元々佐倉藩が築いた城下町として栄えた佐倉は、武家屋敷群が点在し、いくつかは国や県の重要文化財に指定されている。その佐倉に突如現れた近代の象徴は、過ぎ去った時代の象徴として保存され、背後に坂倉準三設計の美術館ビルを抱える伽藍堂となった。


この空間は佐倉市立美術館のエントランスとして、またアートの展示室として利用されている。近代建築の保存方法は様々に試みられてきたが、こうして当時の状況を再現しつつ、現在でも利用されているというのはかなり幸運な残され方だと思う。

 
美術館のアトリウムと接続部分。

美術館の方は入館無料で、多くの子連れ客で賑わっていた。ベビーカーを押したママ友の集団もロビーに腰掛け、四方山話に夢中だった。要は地元のハブ施設なのだ。金沢の21世紀美術館に似て、アートと市民をユルくつなぐ地域に欠かせない快適な空間だった。
ただ僕らはホキ美術館や川村記念美術館の怒涛の作品群に触れたばかりで食傷気味だったので、展示室への入場は遠慮した。


佐倉の街並み
美術館を出ると日は傾きかけていた。時刻は17時を回り、美術館の係員さんも周辺で見られるところはもうないというので、周囲をぶらぶらと散歩した。旧城下町だけあって、至るところに蔵や古い民家が見える。

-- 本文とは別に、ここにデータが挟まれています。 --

(* ===== verification/Drain.v ===== *)
(** * Coordinated drain of a leg

    [core/stream_coordinated_drain.go]: one end withdraws a leg from use, both ends
    stop queueing on it, report when nothing is outstanding on it, and retire it
    after COMMIT and COMMIT-ACK.

    A [*streamDrainOperation] is a key of [dn_ops].  The goroutine that runs an
    operation ([coordinatedDrainLeg], [runRemoteDrain], or the one that answers a
    conflicting intent) is its program counter in [dn_pcs], with the local variables
    it has read; one step is one critical section of [drainMu], one
    [sendDrainMessage], or one look at the leg.  The reads a section makes of the leg
    registry belong to its step, and so do the loads of [drainReady].
    [dispatchMu.Lock] waits for the [tryQueue] calls in progress: the step is enabled
    when there are none.  [dn_sent] records every message handed to a carrier.  The
    depths of the decoupled feeders' queues are set from outside.  The channel
    [changed], which carries no data, and the event observer are left out. *)

From S2P Require Import Prelude Bytes Wire Hello PathProtocol RxWindow TxLedger TxInv TxQueue Repair RttCache Legs.
From stdpp Require Import options.
#[local] Open Scope Z_scope.

(** ** Data *)

Definition streamDrainControlRetryInterval : duration := 200 * Millisecond.

Inductive drain_error :=
| ErrDrainLegNotFound
| ErrStreamLastLeg
| ErrStreamDrainUnsupported
| ErrStreamDrainConflict
| ErrStreamDrainCarrierChanged
| ErrStreamDrainCommitUncertain
| ErrDrainMessage        (* [ErrStreamDrainMessage] *)
| errPeerAborted
| errContext             (* the caller's context or the peer timer *)
| ErrDrainClosed         (* [ErrStreamClosed] *)
| errSendControl (kind : Z).
#[export] Instance drain_error_eq_dec : EqDecision drain_error.
Proof. solve_decision. Defined.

店蔵(見世蔵)。平入りと妻入り、漆喰の白黒を巧みに並置した優れた意匠をみせる。


バルコニーのある蔵。初めて見た。


店蔵と母屋からなる旧平井家住宅。


車庫と化した蔵屋敷。近代的な使われ方だ。

 
アートのようなトタン葺きの蔵と大谷石造の蔵。大谷石蔵を千葉で見るとは。

少し歩くだけでも建物単体として見ごたえがある蔵がいくつもあった。
しかし街全体には具体的な繋がりが見えず、全体でなかなか「景観」と呼べるものにならない。しかしこれが現代の、等身大の日本の風景なのだ、とも思った。伝建地区に指定され観光客に媚びて虚構の街並みとなるのも、価値が共有されずバラバラと空中分解するのも、どちらも今の日本の姿だ。
この絶望的な状況の突破口はデザインにある、いやデザインにしかない、とも思う。建築家、松島潤平氏の「ノスタルジー・リセッティング」という概念を思い出した。僕らは足を止めていられない。
佐倉に来るなら今度は早めに来ようと誓い、僕らは旅を終えた。

この日一日で千葉の多くの建築を目にした。いずれもその地域や時代を象徴するような建築ばかりで充実した内容になった。ホキ美術館に行くだけでも十分価値はあるが、少し足を伸ばしてその周辺を回ってみるのもぜひお勧めしたい。